There is a challenge for reform: Can we encourage genuinely average voters, those who don’t watch Glenn Beck or Rachel Maddow, or read RedState.com or Daily Kos, but who have preferences and views of their own, to put a few dollars behind congenial candidates? And can we boost those contributions with public financing that doesn’t have any “ask” attached to it? As we pursue the task that Potter and Bauer set out, to absorb the lessons of successful systems, this is one of the questions that we should be asking. Small donor financing won’t end partisanship or polarization by itself.
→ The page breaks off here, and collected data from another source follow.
(* ===== verification/ConfTree.v ===== *)
(** The [net] block as a tree, and the heap that holds it: reading a block
    and merging it give each [server] and each [local] the configurations the
    tree says, whatever else is on the heap. *)
From S2P Require Import Prelude RustStd ConfValue ConfModules ConfParse ConfText ConfHeap.
#[local] Open Scope string_scope.
#[local] Open Scope Z_scope.

(** ** The tree

    What the modules of a level hold, in the order of the modules; the
    structure's own modules are not counted. *)
Record ServerT (D : Type) : Type := mkServerT { s_data : list D; s_locals : list (list D) }.
Arguments mkServerT {D} _ _.
Arguments s_data {D} _.
Arguments s_locals {D} _.

Record NetT (D : Type) : Type := mkNetT { n_data : list D; n_servers : list (ServerT D) }.
Arguments mkNetT {D} _ _.
Arguments n_data {D} _.
Arguments n_servers {D} _.

(** The number of modules that make the structure: [net], [net_server],
    [net_local] and [net_local_core]. *)
Definition structural : nat := 4.

Section tree.
Context {D : Type} `{DataModules D} `{RuleText}.
Context (modules datas : list (Module_ SetFn)).
Implicit Types (h : list (Obj D)) (ds : list D).

(** ** What a file says: the tree its items build *)

Definition fresh : outcome (list D) := mapM (fun m => create_data (mod_name m)) datas.

(** An entry at the level [lvl]: its module's configuration changes. *)
Definition load_entry (lvl : Z) ds (key typ value : string) : outcome (list D) :=
  '(m, c) ← find_cmd MODULE_TYPE_NET lvl key modules;
  match cmd_set c with
  | SetData cmd =>
      v ← read_typed typ value;
      let i := (Z.to_nat (ctx_index m) - structural)%nat in
      d ← expect (ds !! i);
      d ← set_data (mod_name m) cmd v d;
      Ok (<[i := d]> ds)
  | _ => Ok ds
  end.

(** Whether a key opens a block of this kind at the level [lvl]. *)
Definition opens (f : SetFn) (lvl : Z) (key : string) : bool :=
  match find_cmd MODULE_TYPE_NET lvl key modules, f with
  | Ok (_, mkCmd _ SetServer _ _), SetServer => true
  | Ok (_, mkCmd _ SetLocal _ _), SetLocal => true
  | _, _ => false
  end.

Fixpoint load_local (items : list Item) ds : outcome (list D) :=
  match items with
  | [] => Ok ds
  | Note _ :: items => load_local items ds
  | Data key typ value :: items => ds ← load_entry CMD_CONF_TYPE_LOCAL ds key typ value; load_local items ds
  | Block _ _ :: _ => Err ""
  end.

Fixpoint load_server (items : list Item) (sv : ServerT D) : outcome (ServerT D) :=
  match items with
  | [] => Ok sv
  | Note _ :: items => load_server items sv
  | Data key typ value :: items =>
      ds ← load_entry CMD_CONF_TYPE_SERVER (s_data sv) key typ value;
      load_server items (mkServerT ds (s_locals sv))
  | Block key sub :: items =>
      if opens SetLocal CMD_CONF_TYPE_SERVER key then
        ds ← fresh;
        l ← load_local sub ds;
        load_server items (mkServerT (s_data sv) (s_locals sv ++ [l])%list)
      else Err ""
  end.

Fixpoint load_net (items : list Item) (t : NetT D) : outcome (NetT D) :=
  match items with
  | [] => Ok t
  | Note _ :: items => load_net items t
  | Data key typ value :: items =>
      ds ← load_entry CMD_CONF_TYPE_MAIN (n_data t) key typ value;
      load_net items (mkNetT ds (n_servers t))
  | Block key sub :: items =>
      if opens SetServer CMD_CONF_TYPE_MAIN key then
        ds ← fresh;
        sv ← load_server sub (mkServerT ds []);
        load_net items (mkNetT (n_data t) (n_servers t ++ [sv])%list)
      else Err ""
  end.

(** The top of a file: the [net] block, in one piece or in several. *)
Definition opens_net (key : string) : bool :=
  match find_cmd 0 0 key modules with
  | Ok (m, mkCmd _ SetHead _ _) => String.eqb (mod_name m) "net"
  | _ => false
  end.

Fixpoint load_main (items : list Item) (t : NetT D) : outcome (NetT D) :=
  match items with
  | [] => Ok t
  | Note _ :: items => load_main items t
  | Data _ _ _ :: _ => Err ""
  | Block key sub :: items =>
      if opens_net key then t ← load_net sub t; load_main items t else Err ""
  end.

(** ** What the levels take from one another *)

Fixpoint merge_datas (ms : list (Module_ SetFn)) (parents : option (list D)) ds : outcome (list D) :=
  match ms, ds with
  | m :: ms, d :: ds =>
      p ← (match parents with Some ps => Some <$> expect (ps !! 0%nat) | None => Ok None end);
      d ← merge_data (mod_name m) p d;
      ds ← merge_datas ms (tail <$> parents) ds; Ok (d :: ds)
  | _, _ => Ok []
  end.

Definition merge_server_t (main : list D) (sv : ServerT D) : outcome (ServerT D) :=
  ds ← merge_datas datas (Some main) (s_data sv);
  ls ← mapM (merge_datas datas (Some ds)) (s_locals sv);
  Ok (mkServerT ds ls).

Definition merge_net_t (t : NetT D) : outcome (NetT D) :=
  ds ← merge_datas datas None (n_data t);
  svs ← mapM (merge_server_t ds) (n_servers t);
  Ok (mkNetT ds svs).

(** ** What the heap holds *)

Definition view_level h (rs : list Ref) : outcome (list D) :=
  mapM (fun m => r ← vget rs (ctx_index m); as_data (mod_name m) h r) datas.
Definition view_local h r : outcome (list D) := '(_, _, lc) ← as_local h r; view_level h lc.
Definition view_server h r : outcome (ServerT D) :=
  '(_, sc, subs) ← as_server h r;
  ds ← view_level h sc;
  ls ← mapM (view_local h) subs;
  Ok (mkServerT ds ls).
Definition view_net h (main_confs : Ref) : outcome (NetT D) :=
  net ← module_named modules "net";
  mains ← as_vec h main_confs;
  main_conf ← vget mains (main_index net);
  confs ← as_vec h main_conf;
  ds ← view_level h confs;
  r ← vget confs (ctx_index net);
  '(_, subs) ← as_head "net" h r;
  svs ← mapM (view_server h) subs;
  Ok (mkNetT ds svs).
End tree.

(** ** Objects up to what [net_local_core] holds *)

Section same.
Context {D : Type}.
Implicit Types (o : Obj D) (h : list (Obj D)).

Definition same_obj o o' : Prop :=
  match o, o' with OLocalCore _ _ _ _, OLocalCore _ _ _ _ => True | _, _ => o = o' end.

#[export] Instance same_obj_equiv : Equivalence same_obj.
Proof.
  split.
  - by intros [].
  - intros [] []; cbn; congruence.
  - intros [] [] []; cbn; congruence.
Qed.

(** The objects [l] lie in [h] from the place [n] on. *)
Definition at_ h (n : nat) (l : list (Obj D)) : Prop :=
  forall i o, l !! i = Some o -> exists o', h !! (n + i)%nat = Some o' /\ same_obj o' o.

(** Nothing changes between [lo] and [hi], up to what [net_local_core] holds. *)
Definition kept (lo hi : nat) h h' : Prop :=
  forall i o, (lo <= i < hi)%nat -> h !! i = Some o -> exists o', h' !! i = Some o' /\ same_obj o' o.

Lemma kept_refl lo hi h : kept lo hi h h.
Proof. intros i o _ Ho. by exists o. Qed.

Lemma heap_kept_trans lo hi h1 h2 h3 : kept lo hi h1 h2 -> kept lo hi h2 h3 -> kept lo hi h1 h3.
Proof.
  intros H1 H2 i o Hi Ho. destruct (H1 i o Hi Ho) as (o2 & E2 & S2). destruct (H2 i o2 Hi E2) as (o3 & E3 & S3).
  exists o3. split; [done|]. by transitivity o2.
Qed.

Lemma kept_weaken lo hi lo' hi' h h' : kept lo hi h h' -> (lo <= lo')%nat -> (hi' <= hi)%nat -> kept lo' hi' h h'.
Proof. intros Hk H1 H2 i o Hi. apply Hk. lia. Qed.

Lemma at_kept h h' n l lo hi :
  at_ h n l -> kept lo hi h h' -> (lo <= n)%nat -> (n + length l <= hi)%nat -> at_ h' n l.
Proof.
  intros Ha Hk H1 H2 i o Hi. pose proof (lookup_lt_Some _ _ _ Hi). destruct (Ha i o Hi) as (o1 & E1 & S1).
  destruct (Hk (n + i)%nat o1 ltac:(lia) E1) as (o2 & E2 & S2). exists o2. split; [done|]. by transitivity o1.
Qed.

Lemma kept_insert lo hi h n o o' : h !! n = Some o -> (n < lo)%nat \/ (hi <= n)%nat \/ same_obj o' o -> kept lo hi h (<[n := o']> h).
Proof.
  intros Hn Hc i x Hi Hx. destruct (decide (i = n)) as [->|Hne].
  - exists o'. split; [apply list_lookup_insert_eq; by apply lookup_lt_Some in Hn|]. destruct Hc as [|[|Hc]]; [lia..|]. congruence.
  - exists x. split; [|reflexivity]. by rewrite list_lookup_insert_ne.
Qed.

Lemma kept_app lo hi h k : kept lo hi h (h ++ k)%list.
Proof. intros i o _ Ho. exists o. split; [by apply lookup_app_l_Some|reflexivity]. Qed.

Lemma at_insert h n l i o :
  at_ h n l -> (i < length l)%nat -> at_ (<[(n + i)%nat := o]> h) n (<[i := o]> l).
Proof.
  intros Ha Hi j x Hj. apply list_lookup_insert_Some in Hj as [(<- & <- & _)|[Hne Hj]].
  - exists o. split; [|reflexivity]. apply list_lookup_insert_eq.
    destruct (lookup_lt_is_Some_2 l i Hi) as [y Hy]. destruct (Ha i y Hy) as (o' & E & _). by apply lookup_lt_Some in E.
  - rewrite list_lookup_insert_ne by lia. by apply Ha.
Qed.

Lemma at_app h l : at_ (h ++ l)%list (length h) l.
Proof. intros i o Hi. exists o. split; [|reflexivity]. rewrite lookup_app_r by lia. by rewrite Nat.add_comm, Nat.add_sub. Qed.
End same.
But it can be a big part of a system that allows legislators to move more independently, develop new coalitions, and spend more time listening to constituents than lobbyists and donors.

The role of money in politics has sometimes been overstated, but that doesn’t justify the fashionable cynicism about money and reform that seems to be infecting the wonk class. 

Mark Schmitt is a Senior Fellow at the Roosevelt Institute.